- [ACTION ITEM]: Restrict the output to the lines below starting at the one that contains "wp (map_err _" and ending at the one that contains "panic _ _ _ => apply wp_panic", and restate them word for word, both ends included.

Dataset entries:

__________

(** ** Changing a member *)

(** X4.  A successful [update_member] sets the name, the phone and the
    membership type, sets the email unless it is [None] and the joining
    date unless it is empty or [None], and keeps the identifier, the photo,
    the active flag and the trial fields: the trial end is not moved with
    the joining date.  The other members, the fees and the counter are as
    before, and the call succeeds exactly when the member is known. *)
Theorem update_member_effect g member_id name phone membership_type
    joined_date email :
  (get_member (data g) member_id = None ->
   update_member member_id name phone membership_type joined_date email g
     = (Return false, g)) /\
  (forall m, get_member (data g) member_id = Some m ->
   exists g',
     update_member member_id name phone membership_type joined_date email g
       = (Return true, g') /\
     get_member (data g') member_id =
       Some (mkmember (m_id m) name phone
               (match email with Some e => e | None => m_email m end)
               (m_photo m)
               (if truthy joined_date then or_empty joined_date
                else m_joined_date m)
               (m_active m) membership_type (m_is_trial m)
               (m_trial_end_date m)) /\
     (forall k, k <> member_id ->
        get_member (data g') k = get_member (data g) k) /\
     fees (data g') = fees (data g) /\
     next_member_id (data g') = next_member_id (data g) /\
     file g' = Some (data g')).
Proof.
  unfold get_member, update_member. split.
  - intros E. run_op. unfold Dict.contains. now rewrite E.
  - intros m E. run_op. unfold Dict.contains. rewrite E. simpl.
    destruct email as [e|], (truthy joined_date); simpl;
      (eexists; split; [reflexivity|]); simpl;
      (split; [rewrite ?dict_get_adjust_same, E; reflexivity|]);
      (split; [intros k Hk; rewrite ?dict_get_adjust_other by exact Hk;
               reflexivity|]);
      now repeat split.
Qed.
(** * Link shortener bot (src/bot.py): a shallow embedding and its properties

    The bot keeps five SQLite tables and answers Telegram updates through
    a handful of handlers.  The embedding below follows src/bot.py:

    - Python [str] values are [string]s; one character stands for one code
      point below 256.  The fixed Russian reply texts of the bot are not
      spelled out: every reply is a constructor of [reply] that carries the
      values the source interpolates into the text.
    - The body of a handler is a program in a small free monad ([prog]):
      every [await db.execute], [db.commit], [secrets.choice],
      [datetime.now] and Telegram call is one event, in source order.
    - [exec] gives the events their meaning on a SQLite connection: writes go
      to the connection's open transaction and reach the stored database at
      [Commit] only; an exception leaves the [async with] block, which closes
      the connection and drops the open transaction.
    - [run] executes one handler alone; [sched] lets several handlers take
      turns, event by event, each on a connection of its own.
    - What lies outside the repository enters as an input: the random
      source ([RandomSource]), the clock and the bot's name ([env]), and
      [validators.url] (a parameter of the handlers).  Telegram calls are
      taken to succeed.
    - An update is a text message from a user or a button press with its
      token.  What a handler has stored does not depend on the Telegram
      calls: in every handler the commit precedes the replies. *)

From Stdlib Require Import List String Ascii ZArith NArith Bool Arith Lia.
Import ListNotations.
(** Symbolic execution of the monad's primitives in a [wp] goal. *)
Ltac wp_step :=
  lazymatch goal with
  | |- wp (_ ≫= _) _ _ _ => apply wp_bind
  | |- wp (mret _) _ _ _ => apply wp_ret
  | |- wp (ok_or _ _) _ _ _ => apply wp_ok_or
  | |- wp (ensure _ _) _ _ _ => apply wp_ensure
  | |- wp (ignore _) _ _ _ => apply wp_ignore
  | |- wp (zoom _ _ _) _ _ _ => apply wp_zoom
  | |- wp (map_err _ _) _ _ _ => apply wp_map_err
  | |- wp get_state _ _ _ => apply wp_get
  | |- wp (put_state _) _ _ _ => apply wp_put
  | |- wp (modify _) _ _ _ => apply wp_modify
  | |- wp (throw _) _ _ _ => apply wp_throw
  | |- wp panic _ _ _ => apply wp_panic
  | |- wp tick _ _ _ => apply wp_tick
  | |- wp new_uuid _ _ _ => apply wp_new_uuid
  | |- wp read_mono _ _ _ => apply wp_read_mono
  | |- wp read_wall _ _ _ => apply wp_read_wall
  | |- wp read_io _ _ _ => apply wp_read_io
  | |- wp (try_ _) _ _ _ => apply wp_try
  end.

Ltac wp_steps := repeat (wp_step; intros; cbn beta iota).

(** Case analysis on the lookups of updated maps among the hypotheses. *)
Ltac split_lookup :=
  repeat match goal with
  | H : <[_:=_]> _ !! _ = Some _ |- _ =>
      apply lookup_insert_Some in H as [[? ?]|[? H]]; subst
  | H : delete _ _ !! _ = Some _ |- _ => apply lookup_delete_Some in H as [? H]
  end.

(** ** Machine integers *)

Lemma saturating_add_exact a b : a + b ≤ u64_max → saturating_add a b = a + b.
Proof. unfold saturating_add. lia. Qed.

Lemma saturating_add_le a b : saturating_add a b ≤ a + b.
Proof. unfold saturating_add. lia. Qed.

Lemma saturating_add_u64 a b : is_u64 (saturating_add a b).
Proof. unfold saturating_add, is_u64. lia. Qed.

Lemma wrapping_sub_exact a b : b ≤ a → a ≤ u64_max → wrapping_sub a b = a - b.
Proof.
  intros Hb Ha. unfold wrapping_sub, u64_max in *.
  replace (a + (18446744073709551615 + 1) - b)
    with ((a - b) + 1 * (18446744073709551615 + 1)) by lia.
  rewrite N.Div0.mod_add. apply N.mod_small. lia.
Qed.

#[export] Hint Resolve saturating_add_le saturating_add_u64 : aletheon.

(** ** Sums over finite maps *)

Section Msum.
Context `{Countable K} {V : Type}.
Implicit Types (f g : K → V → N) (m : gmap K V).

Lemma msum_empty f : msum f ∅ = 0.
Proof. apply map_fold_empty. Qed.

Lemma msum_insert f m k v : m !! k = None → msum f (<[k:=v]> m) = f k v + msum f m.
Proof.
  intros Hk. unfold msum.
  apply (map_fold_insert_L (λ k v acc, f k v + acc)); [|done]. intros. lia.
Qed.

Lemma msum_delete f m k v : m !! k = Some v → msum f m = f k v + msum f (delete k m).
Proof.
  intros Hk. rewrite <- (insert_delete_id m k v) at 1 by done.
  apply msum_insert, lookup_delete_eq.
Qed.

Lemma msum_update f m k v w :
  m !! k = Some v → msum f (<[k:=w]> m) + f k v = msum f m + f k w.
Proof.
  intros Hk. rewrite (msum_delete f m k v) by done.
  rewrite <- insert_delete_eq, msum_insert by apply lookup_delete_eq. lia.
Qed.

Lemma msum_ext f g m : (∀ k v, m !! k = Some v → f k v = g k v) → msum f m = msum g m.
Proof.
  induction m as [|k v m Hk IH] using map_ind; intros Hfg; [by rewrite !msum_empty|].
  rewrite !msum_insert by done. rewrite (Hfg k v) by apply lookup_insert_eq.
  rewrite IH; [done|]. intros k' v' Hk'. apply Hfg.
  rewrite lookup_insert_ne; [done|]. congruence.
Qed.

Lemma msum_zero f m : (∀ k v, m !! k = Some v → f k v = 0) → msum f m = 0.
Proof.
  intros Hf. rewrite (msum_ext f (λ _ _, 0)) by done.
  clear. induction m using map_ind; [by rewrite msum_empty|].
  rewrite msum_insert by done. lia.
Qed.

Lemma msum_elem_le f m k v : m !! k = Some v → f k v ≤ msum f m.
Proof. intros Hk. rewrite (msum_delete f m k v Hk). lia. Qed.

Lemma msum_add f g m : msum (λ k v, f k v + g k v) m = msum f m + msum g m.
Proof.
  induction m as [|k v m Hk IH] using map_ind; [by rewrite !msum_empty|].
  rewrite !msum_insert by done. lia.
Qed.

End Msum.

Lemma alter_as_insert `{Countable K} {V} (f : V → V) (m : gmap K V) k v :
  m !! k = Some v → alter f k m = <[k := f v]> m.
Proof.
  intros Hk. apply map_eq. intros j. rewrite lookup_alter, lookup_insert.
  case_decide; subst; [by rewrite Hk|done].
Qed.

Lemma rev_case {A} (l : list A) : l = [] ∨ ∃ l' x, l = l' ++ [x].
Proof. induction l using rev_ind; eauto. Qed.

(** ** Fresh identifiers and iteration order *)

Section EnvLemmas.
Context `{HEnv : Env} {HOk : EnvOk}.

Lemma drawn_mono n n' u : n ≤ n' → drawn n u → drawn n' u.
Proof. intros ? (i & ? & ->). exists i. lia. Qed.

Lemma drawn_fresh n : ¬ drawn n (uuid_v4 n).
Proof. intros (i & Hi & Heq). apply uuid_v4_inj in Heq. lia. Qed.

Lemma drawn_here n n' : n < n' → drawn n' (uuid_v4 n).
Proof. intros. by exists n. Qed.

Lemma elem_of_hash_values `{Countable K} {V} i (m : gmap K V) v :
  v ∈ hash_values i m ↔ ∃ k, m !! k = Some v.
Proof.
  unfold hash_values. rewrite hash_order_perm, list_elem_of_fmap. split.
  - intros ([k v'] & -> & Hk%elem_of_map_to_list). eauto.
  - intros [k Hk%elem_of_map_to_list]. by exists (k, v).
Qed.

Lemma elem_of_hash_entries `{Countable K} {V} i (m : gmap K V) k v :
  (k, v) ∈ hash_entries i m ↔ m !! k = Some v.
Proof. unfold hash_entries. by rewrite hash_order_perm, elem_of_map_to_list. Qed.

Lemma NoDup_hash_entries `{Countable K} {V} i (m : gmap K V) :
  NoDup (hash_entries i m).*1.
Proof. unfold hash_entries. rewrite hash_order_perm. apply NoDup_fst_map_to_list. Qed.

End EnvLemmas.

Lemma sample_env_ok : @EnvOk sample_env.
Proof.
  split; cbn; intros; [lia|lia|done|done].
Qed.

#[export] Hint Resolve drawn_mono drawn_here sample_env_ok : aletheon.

__________

- [REPLY TO THE TASK]:
  | |- wp (map_err _ _) _ _ _ => apply wp_map_err
  | |- wp get_state _ _ _ => apply wp_get
  | |- wp (put_state _) _ _ _ => apply wp_put
  | |- wp (modify _) _ _ _ => apply wp_modify
  | |- wp (throw _) _ _ _ => apply wp_throw
  | |- wp panic _ _ _ => apply wp_panic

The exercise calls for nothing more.